Items from a data source:
(** [BUFFER[TAIL] = THREAD_CODES[id]] *)
Lemma mpsc_store n x y t id k i b c hist : uinv next n x → mpsc_inv x hist → u_loc x !! t = Some (Producer id k (Access i)) →
  current (sched (sy_world (u_sys x))) = Some t → BUFFER (u_mem x) !! Z.to_nat i = Some b → THREAD_CODES !! id = Some c →
  u_mem y = mkMem (<[Z.to_nat i := c]> (BUFFER (u_mem x))) (FRONT (u_mem x)) (TAIL (u_mem x)) (printed (u_mem x)) →
  u_loc y = <[t := Producer id k LoadAgain]> (u_loc x) → mpsc_inv y (hist ++ [c]).
Proof.
  intros U I Hl Hc Hb Hcode Em El. destruct (sums_move x y t _ _ Hl El) as (E1 & E2 & E3 & E4 & E5).
  pose proof (same_sums n x t _ true U Hl Hc eq_refl) as Hsame. fold (stored x) (tails x) in Hsame.
  destruct (side n x U true) as [_ Hs]. specialize (Hs t _ i Hl eq_refl eq_refl). cbn [negb room_of] in Hs.
  fold (stored x) (taken x) in Hs. unfold part, accessed, advanced, BUFFER_SIZE in *. cbn [is_producer Bool.eqb pc_of done_of] in *.
  assert (Es : stored y = stored x + 1) by lia. assert (Et : taken y = taken x) by lia.
  assert (Etl : tails y = tails x) by lia. assert (Ef : fronts y = fronts x) by lia.
  assert (Hi : i = stored x mod 8). { rewrite (mi_reg x hist I t _ i Hl); [|by left]. cbn. rewrite (mi_tail x hist I). unfold BUFFER_SIZE. f_equal. lia. }
  pose proof (mi_hist x hist I) as Hh. pose proof (mi_printed x hist I) as [Hp1 Hp2].
  assert (Hst : 0 ≤ stored x) by (rewrite <- Hh; unfold zlen; lia). assert (Htk : 0 ≤ taken x) by (rewrite <- Hp1; unfold zlen; lia).
  unfold zlen in Hh. split; rewrite ?Em, ?Es, ?Et, ?Etl, ?Ef; cbn [BUFFER FRONT TAIL printed]; try apply I.
  - unfold zlen. rewrite length_app. cbn. lia.
  - split; [done|]. by apply prefix_app_r.
  - rewrite length_insert. apply I.
  - intros j Hj. destruct (decide (j = stored x)) as [->|Hne].
    + unfold BUFFER_SIZE. rewrite <- Hi, list_lookup_insert_eq by (by eapply lookup_lt_Some).
      rewrite lookup_app_r by lia. by replace (Z.to_nat (stored x) - length hist)%nat with O by lia.
    + unfold BUFFER_SIZE in *. rewrite list_lookup_insert_ne.
      * rewrite lookup_app_l by lia. apply I. unfold BUFFER_SIZE. lia.
      * rewrite Hi. intros Heq. apply Z2Nat.inj in Heq; [|dlia|dlia]. dlia.
  - apply (reg_move x y (u_mem x) t (Producer id k LoadAgain)); [|by intros ? [?|?]|done].
    intros u kk Hu _ j Hj. by eapply (mi_reg x hist I).
  - intros id' c' Hc'. rewrite E5, count_occ_app. cbn [count_occ by_id done_of]. pose proof (mi_code x hist I id' c' Hc') as Hcc.
    unfold accessed. cbn [pc_of]. destruct (ascii_dec c c') as [->|Hne].
    + rewrite (thread_codes_inj id id' c' Hcode Hc'), !decide_True by done. lia.
    + rewrite !decide_False by congruence. lia.
Qed.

Required action:
Each line, starting with the one containing "by done. lia." and ending with the last line of the records above, should be reproduced exactly.

Answer:
    + rewrite (thread_codes_inj id id' c' Hcode Hc'), !decide_True by done. lia.
    + rewrite !decide_False by congruence. lia.
Qed.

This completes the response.